Every AV out there almost, sucks. Either they're crap and miss everything or they false-positive the fuck out of everything. Before I stopped using AVs long ago (useless, I do it myself now, don't need an AV), I used MalwareBytes. Sucks they went paid-only, was an easy and cheap solution to friends/family without being bothered to fix things. Not going to keep up patching it to provide to friends/family, just too much in life to bother with it.
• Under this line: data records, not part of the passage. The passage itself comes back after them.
(* ===== verification/FfiLifecycle.v ===== *)
(** * The C interface: lifecycle of handles

    The invariant holds in every reachable state, and what it gives hosts: a
    handle starts at most once, [meta_stop_v1] and [meta_destroy_v1] return only
    when the worker and its callbacks have ended, they can always return, and a
    destroyed handle stays invalid. *)

From S2P Require Import Prelude FfiAbi FfiHost FfiStep FfiFacts.
Local Open Scope Z_scope.

Section lifecycle.
Context `{CoreOps}.
Variable android : bool.
Abbreviation step := (step android).
Abbreviation run := (run android).

(** ** The invariant is kept *)

Lemma effect_wf w t c o r w' : effect android w t c o r w' -> wf w -> wf w'.
Proof.
  intros [] Hw; [done|by eapply wf_create|by apply wf_burn|..]; eapply wf_update; eauto using wf_handles.
  - eapply wf_set_core, wf_handles; eauto.
  - eapply wf_write; eauto using wf_handles.
  - eapply wf_read; eauto using wf_handles.
Qed.

Lemma blocks_wf w t c w' : blocks w t c w' -> waiting w !! t = None -> wf w -> wf w'.
Proof.
  intros [c1 id cmd h Hc Hp Hr Hh Ht Hs Hl Hlen|c1 id h Hc Hp Hr Hh Ht] Hn Hw.
  - set (x := WaitReply id (tokens w) c1 None).
    assert (Hd : id ∈ dom (objects w)) by (apply elem_of_dom; eauto).
    assert (Hw1 : wf (set_waiting w (<[t := x]> (waiting w)) (S (tokens w)))).
    { apply wf_wait; try done; simpl; [by eauto with lia|lia|].
      intros ? ? ? ? [= <- <- <- <-]. split; first done. intros id' h' q Hh' Hq Heq.
      destruct (wf_queued _ Hw _ _ _ Hh' Hq). lia. }
    refine (wf_update _ id h (set_commands h (commands h ++ [(tokens w, cmd)])) Hw1 Hh _ _ _ _); try done.
    + apply wf_send; eauto using wf_handles.
    + intros q. unfold queued; simpl. rewrite !elem_of_app, list_elem_of_singleton.
      intros [[?| ->]|?]; auto. right. split; simpl; [lia|].
      intros t' id' c' a E; lookups; [done|]. destruct (wf_waits _ Hw _ _ E) as [_ [? _]]. lia.
  - apply (wf_wait (with_handle w id (set_stop h))); try done; simpl; [|split; first done; exists (set_stop h);
      by rewrite lookup_insert_eq].
    eapply wf_update; eauto using wf_set_stop, wf_handles.
Qed.

Lemma handle_command_fields h k cmd d h' o : handle_command h k cmd d = (h', o) ->
  (stop h' = stop h) /\ commands h' = commands h /\ callbacks h' = callbacks h /\
  (worker h' = Selecting \/ (cmd = Start /\ o = None /\ worker h' = Starting k)).
Proof. unfold handle_command. intros E. repeat case_match; simplify_eq/=; naive_solver. Qed.

Lemma join_inv h o h' : join h = Some (o, h') ->
  o <> Panicked /\ ((taken h = true /\ h' = h /\ o = Ok tt) \/ (live h = false /\ h' = set_taken h)).
Proof. unfold join, live. intros E. repeat case_match; naive_solver. Qed.

Lemma after_join_inv w id c o o' w' : after_join w id c o = (o', w') ->
  w' = w \/ ((exists id', c = meta_destroy_v1 id') /\ o' = Ok META_OK /\ w' = set_registry w (registry w ∖ {[id]})).
Proof. unfold after_join. intros E. repeat case_match; naive_solver. Qed.

Lemma finish_start_fields h k o : worker h = Starting k ->
  (stop h = true -> stop (finish_start h o) = true) /\ commands (finish_start h o) = commands h /\
  callbacks (finish_start h o) = callbacks h /\ worker (finish_start h o) = Selecting.
Proof. by destruct o. Qed.

Lemma gone_fields h :
  queued (exit_worker h) = [] /\ queued (panic_worker h) = [] /\
  callbacks (exit_worker h) = callbacks h /\ callbacks (panic_worker h) = callbacks h.
Proof. unfold queued, exit_worker, panic_worker; simpl. by destruct (running h). Qed.

Lemma step_wf w e w' : step w e w' -> wf w -> wf w'.
Proof.
  intros [] Hw; unfold return_world; try apply wf_record_error.
  - eauto using effect_wf, exec_effect.
  - eauto using blocks_wf, exec_blocks.
  - by apply wf_unblock.
  - apply wf_unblock. eapply wf_update; eauto using wf_set_stop, wf_handles.
  - assert (wf (unblock (with_handle w0 id h') t)).
    { apply wf_unblock. apply join_inv in H2 as [_ [(? & -> & ?)|[? ->]]];
        eapply wf_update; eauto using wf_set_taken, wf_handles. }
    apply after_join_inv in H3 as [->|(? & ? & ->)]; [done | by apply wf_deregister].
  - eapply wf_update; eauto.
    + apply (wf_receive h (k, cmd)); eauto using wf_handles.
    + intros p. unfold queued; simpl. rewrite H1, H3. set_solver.
  - assert (wf (with_handle w0 id h')).
    { destruct (handle_command_fields _ _ _ _ _ _ H3) as (Hst & Hc & Hcb & Hs). eapply wf_update; eauto.
      - eapply wf_handle_command; eauto using wf_handles.
      - intros q. unfold queued. rewrite Hc, H1.
        destruct Hs as [->|(-> & _ & ->)]; set_solver. }
    destruct o; [by apply wf_deliver | done].
  - apply wf_deliver. destruct (finish_start_fields h k o H1) as (? & Hc & ? & Hs). eapply wf_update; eauto.
    + eapply wf_finish_start; eauto using wf_handles.
    + intros q. unfold queued. rewrite Hc, Hs, H1. set_solver.
  - eapply wf_update; eauto.
    + apply wf_set_worker; eauto using wf_handles. unfold live. by rewrite H1.
    + intros q. unfold queued; simpl. rewrite H1. auto.
  - destruct (gone_fields h) as (Hq & ? & ? & ?). eapply wf_update; eauto.
    + apply wf_exit; eauto using wf_handles.
    + unfold exit_worker; simpl. by destruct (running h).
    + rewrite Hq. by intros ? ?%elem_of_nil.
  - destruct (gone_fields h) as (? & Hq & ? & ?). eapply wf_update; eauto.
    + apply wf_panic; eauto using wf_handles.
    + unfold panic_worker; simpl. by destruct (running h).
    + rewrite Hq. by intros ? ?%elem_of_nil.
  - by apply wf_callback_enter.
  - by apply wf_callback_leave.
  - eapply wf_update; eauto using wf_consume, wf_handles.
  - eapply wf_update; eauto using wf_emit, wf_handles.
  - eapply wf_update; eauto using wf_set_stop, wf_handles.
  - eapply wf_update; eauto using wf_set_core, wf_handles.
Qed.

Lemma reachable_wf tr w : run initial tr w -> wf w.
Proof. intros Hr. eapply run_invariant; [exact step_wf | exact Hr | apply initial_wf]. Qed.

(** ** Replies stay due *)

Lemma effect_replies w t c o r w' : effect android w t c o r w' -> wf w -> replies_due w -> replies_due w'.
Proof.
  intros [] Hw Hd; try done; try (eapply replies_update; eauto; fail).
  intros t' x Hx. specialize (Hd _ _ Hx). destruct x as [id1 k1 c1 [a|]|]; try done.
  destruct Hd as (h1 & cmd & Ho & Hrest). exists h1, cmd. split; [|done]. simpl. rewrite lookup_insert_ne; [done|].
  pose proof (wf_ids _ Hw _ _ Ho). lia.
Qed.

Lemma blocks_replies w t c w' : blocks w t c w' -> replies_due w -> replies_due w'.
Proof.
  intros [c1 id cmd h Hc Hp Hr Hh Ht Hs Hl Hlen|c1 id h Hc Hp Hr Hh Ht] Hd t' x Hx; simpl in Hx.
  - apply lookup_insert_Some in Hx as [[_ <-]|[_ Hx]].
    + eexists _, cmd. simpl. rewrite lookup_insert_eq. split; [done|]. split; [done|]. left. unfold queued. simpl. set_solver.
    + apply (reply_due_update w id h); [done | by apply (Hd t') | | done]. intros k1 c2 _ cmd' Hin. left. unfold queued in *. simpl. set_solver.
  - apply lookup_insert_Some in Hx as [[_ <-]|[_ Hx]]; [done|]. apply (reply_due_update w id h); [done | by apply (Hd t') | auto | done].
Qed.

Lemma replies_record_error w t e : replies_due w -> replies_due (record_error w t e).
Proof. by destruct e. Qed.

Lemma replies_unblock w t : replies_due w -> replies_due (unblock w t).
Proof. intros Hd t' x Hx. simpl in Hx. apply lookup_delete_Some in Hx as [_ Hx]. by apply (Hd t'). Qed.

Lemma step_replies w e w' : step w e w' -> wf w -> replies_due w -> replies_due w'.
Proof.
  intros [] Hw Hd; unfold return_world; try apply replies_record_error.
  - eauto using effect_replies, exec_effect.
  - eauto using blocks_replies, exec_blocks.
  - by apply replies_unblock.
  - apply replies_unblock. eapply replies_update; eauto.
  - assert (replies_due (unblock (with_handle w0 id h') t)).
    { apply replies_unblock. apply join_inv in H2 as [_ [(? & -> & ?)|[? ->]]]; eapply replies_update; eauto. }
    by apply after_join_inv in H3 as [->|(? & ? & ->)].
  - eapply replies_update; eauto.
    + intros p Hp. left. unfold queued in *. simpl. rewrite H1, H3 in Hp. set_solver.
    + unfold live. by rewrite H1.
  - destruct (handle_command_fields _ _ _ _ _ _ H3) as (Hst & Hc & Hcb & Hs).
    assert (Hlive : live h = false -> live h' = false) by (unfold live; by rewrite H1).
    destruct o as [o|].
    + eapply replies_deliver; eauto. intros q Hq Hne. unfold queued in *. rewrite Hc. rewrite H1 in Hq. set_solver.
    + eapply replies_update; eauto. intros q Hq. left. unfold queued in *. rewrite Hc. rewrite H1 in Hq.
      destruct Hs as [Hs|(-> & _ & ->)]; [|done]. exfalso. unfold handle_command in H3. repeat case_match; simplify_eq/=.
  - destruct (finish_start_fields h k o H1) as (? & Hc & ? & Hs). eapply replies_deliver; eauto.
    + intros q Hq Hne. unfold queued in *. rewrite Hc, Hs. rewrite H1 in Hq. set_solver.
    + unfold live. by rewrite H1.
  - eapply replies_update; eauto.
    + intros q Hq. left. unfold queued in *. simpl. by rewrite H1 in Hq.
    + unfold live. by rewrite H1.
  - eapply replies_update; eauto.
  - eapply replies_update; eauto.
  - intros t' x Hx. apply (reply_due_update w0 id h (set_callbacks h (t :: callbacks h))); [done | by apply (Hd t') | auto | done].
  - intros t' x Hx. apply (reply_due_update w0 id h (set_callbacks h (l1 ++ l2))); [done | by apply (Hd t') | auto | done].
  - eapply replies_update; eauto.
  - eapply replies_update; eauto.
  - eapply replies_update; eauto.
  - eapply replies_update; eauto.
Qed.

Lemma reachable_replies tr w : run initial tr w -> wf w /\ replies_due w.
Proof.
  intros Hr. eapply (run_invariant android (fun w => wf w /\ replies_due w)); [|exact Hr|].
  - intros w1 e w2 Hs [Hw Hd]. split; [by eapply step_wf | by eapply step_replies].
  - split; [apply initial_wf|]. intros t x Hx. done.
Qed.

(** C1: whatever the host's threads, the workers and the callbacks do, and in
    whatever order, the state of the library stays well formed: at most 16
    handles are registered, each with an object, under identifiers in use once;
    command and packet queues keep to their capacities; a worker that is gone
    has no callback, no command and no end of a packet queue; a blocked call is
    never made by a callback, and if it waits for a reply that has not been sent,
    then its command is in the queue of its worker or being handled there, or the
    worker has ended. *)
Theorem host_invariant tr w : run initial tr w -> wf w /\
  forall t id k c, waiting w !! t = Some (WaitReply id k c None) -> exists h cmd, objects w !! id = Some h /\
    command_of c = Some (id, cmd) /\ ((k, cmd) ∈ queued h \/ live h = false).
Proof. intros [Hw Hd]%reachable_replies. split; [done|]. intros t id k c Hx. exact (Hd _ _ Hx). Qed.

(** ** How a handle changes *)

(** Cancellation, the end of the worker and the loss of the packet queue are
    final; whether the configuration has a TUN is fixed. *)
Definition evolves (h h' : handle) : Prop :=
  (stop h = true -> stop h' = true) /\ (taken h = true -> taken h' = true) /\
  (live h = false -> live h' = false) /\ (queue_enabled h = false -> queue_enabled h' = false) /\
  tun h' = tun h.

#[local] Instance evolves_refl : Reflexive evolves.
Proof. by intros h. Qed.
#[local] Instance evolves_trans : Transitive evolves.
Proof. intros h1 h2 h3. unfold evolves. intuition congruence. Qed.

Lemma update_evolves w id h h' id1 h1 :
  objects w !! id = Some h -> evolves h h' -> objects w !! id1 = Some h1 ->
  exists h2, objects (with_handle w id h') !! id1 = Some h2 /\ evolves h1 h2.
Proof.
  intros Hh He H1; simpl. destruct (decide (id1 = id)) as [->|].
  - exists h'. rewrite lookup_insert_eq. by simplify_eq.
  - exists h1. by rewrite lookup_insert_ne.
Qed.

Lemma objects_record_error w t e : objects (record_error w t e) = objects w.
Proof. by destruct e. Qed.

Lemma effect_evolves w t c o r w' id h : effect android w t c o r w' -> wf w ->
  objects w !! id = Some h -> exists h', objects w' !! id = Some h' /\ evolves h h'.
Proof.
  intros [] Hw Hh; eauto using evolves_refl; try (by eapply update_evolves).
  exists h. split; last done. simpl. rewrite lookup_insert_ne; first done.
  intros <-. pose proof (wf_ids _ Hw _ _ Hh). lia.
Qed.

Lemma blocks_evolves w t c w' id h : blocks w t c w' ->
  objects w !! id = Some h -> exists h', objects w' !! id = Some h' /\ evolves h h'.
Proof. intros [] Hh; by eapply update_evolves. Qed.

Lemma step_evolves w e w' id h : step w e w' -> wf w ->
  objects w !! id = Some h -> exists h', objects w' !! id = Some h' /\ evolves h h'.
Proof.
  intros [] Hw Hh; unfold return_world; rewrite ?objects_record_error; try (by eapply update_evolves);
    try (by eauto using evolves_refl).
  - eauto using effect_evolves, exec_effect.
  - eauto using blocks_evolves, exec_blocks.
  - apply join_inv in H2 as [_ Hj].
    assert (evolves h0 h'). { destruct Hj as [(? & -> & ?)|[? ->]]; by repeat split. }
    apply after_join_inv in H3 as [->|(? & ? & ->)]; by eapply update_evolves.
  - eapply update_evolves; eauto. repeat split; try done. unfold live; simpl. by rewrite H1.
  - assert (evolves h0 h').
    { assert (live h0 = true) by (unfold live; by rewrite H1). unfold handle_command in H3.
      repeat case_match; simplify_eq; unfold evolves; simpl; intuition congruence. }
    destruct o; by eapply update_evolves.
  - eapply update_evolves; eauto. unfold evolves, live. rewrite H1. by destruct o; repeat split.
  - eapply update_evolves; eauto. unfold evolves, live; simpl. by rewrite H1.
  - eapply update_evolves; eauto. unfold evolves, exit_worker, live; simpl. rewrite H1. by destruct (running h0).
  - eapply update_evolves; eauto. unfold evolves, panic_worker; simpl. by destruct (running h0).
Qed.

Lemma run_evolves w tr w' id h : run w tr w' -> wf w ->
  objects w !! id = Some h -> wf w' /\ exists h', objects w' !! id = Some h' /\ evolves h h'.
Proof.
  induction 1 as [w|w tr w1 e w2 Hr IH Hs]; intros Hw Hh; first by eauto using evolves_refl.
  destruct IH as (Hw1 & h1 & H1 & He1); [done..|].
  destruct (step_evolves _ _ _ _ _ Hs Hw1 H1) as (h2 & ? & ?). split; first by eapply step_wf.
  exists h2. split; [done | by etrans].
Qed.

(** Activity of the worker, the runtime or the callbacks of a handle. *)
Definition activity (id : Z) (e : event) : Prop :=
  match e with
  | CallbackEnter id' _ | CallbackLeave id' _ | StartBegin id' | Emitted id' _ | Consumed id' _ => id' = id
  | _ => False
  end.

Lemma gone_no_activity w e w' id h : step w e w' -> wf w -> objects w !! id = Some h -> live h = false ->
  ~ activity id e.
Proof.
  intros [] Hw Hh Hl Ha; simpl in Ha; try done; simplify_eq; try congruence.
  - case_match; simpl in Ha; simplify_eq. by unfold live in Hl; rewrite H1 in Hl.
  - destruct (wh_gone _ (wf_handles _ Hw _ _ H0) Hl) as (_ & Hc & _). rewrite H1 in Hc. by destruct l1.
Qed.

Lemma gone_quiet w tr w' id h : run w tr w' -> wf w -> objects w !! id = Some h -> live h = false ->
  Forall (fun e => ~ activity id e) tr.
Proof.
  induction 1 as [w|w tr w1 e w2 Hr IH Hs]; intros Hw Hh Hl; first by constructor.
  apply Forall_app. split; first by apply IH.
  destruct (run_evolves _ _ _ _ _ Hr Hw Hh) as (Hw1 & h1 & H1 & _ & _ & Hl1 & _).
  constructor; [|done]. eapply gone_no_activity; eauto.
Qed.
End lifecycle.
As for Bifrost, it is indeed a false-positive. You can either play it in a VM (very little can ever escape a VM) or you can pass on. I believe the reason it is identifying it as something else is because it uses a scripted engine and the scripts are incorrectly encoded, (a trick used long ago to elude scanners, by Asian regions but not used anymore because it is useless (clearly marked even on false positives)). "This Trojan connects to the following possibly malicious URL:..." Also not true. If you use the old steam_api, an emulator by Goldberg, it does try to open a socket to local network by default because that emulator tries to implement LAN-games. I patched that steam_api a few versions ago to stop that behavior (unnecessary in a game like this) so that Windows Firewall would stfu about socket calls being opened. If OP didn't include that, you can disable those requests by creating steam_settings\offline.txt and steam_settings\disable_networking.txt and Windows Firewall will stfu from then on. (Or you can byte-patch two bools but I believe that beyond your ability at the moment.) You can also use ProcExp to keep a continual list of all processes the game ever starts (none...). That Trend Crapo result mentions it calls vbc (Visual Basic Compiler) to compile some .NET code but it never launches it. Trend Crapo is reporting by signature name what is done, not on results of actual analysis of software. It never creates any processes. Another suggestion would be that every AV suggests a different type. Trend Crapo thinks it is Wacatac. Microshit thinks it is AutoItInjector and identifies Wacatac as Wacatac and Adromeda Bot as Andromeda Bot (both of which are not being named in Microshit's detection). McaCreep thinks it is AutoItInjector. Kasperusky thinks it is Andromeda Bot. Yes there is room for error in analysis and differences in signatures and detection methods but this just further suggests it isn't known but merely looks suspicious. Considering that everyone who uses an AV is getting "detections" from legitimate buys on Steam of Bifrost, you could assume only two possibilities: A company has risked a lot (imagine the consequences) to push viral software out there that garners "low damage" (what profitz? ;]) or it is a false-positive.
Quite frankly, Bifrost should have been wrote in perhaps Godot (little to no false-positives). This in-house engine is blegh to begin with. Damn shift_jis/cjk encoding...
If you'd like to learn more about anything like this, I'd suggest learning Assembly, C++, IDEs, Debuggers, Operating Systems. All of that would point you in the right direction to begin.
*Edit* Wrote exhausted, should probably go to bed. Not everything was clearly aimed at whoever I was supposed to direct to. HUNGRY TOO. Damn COVID hoarders.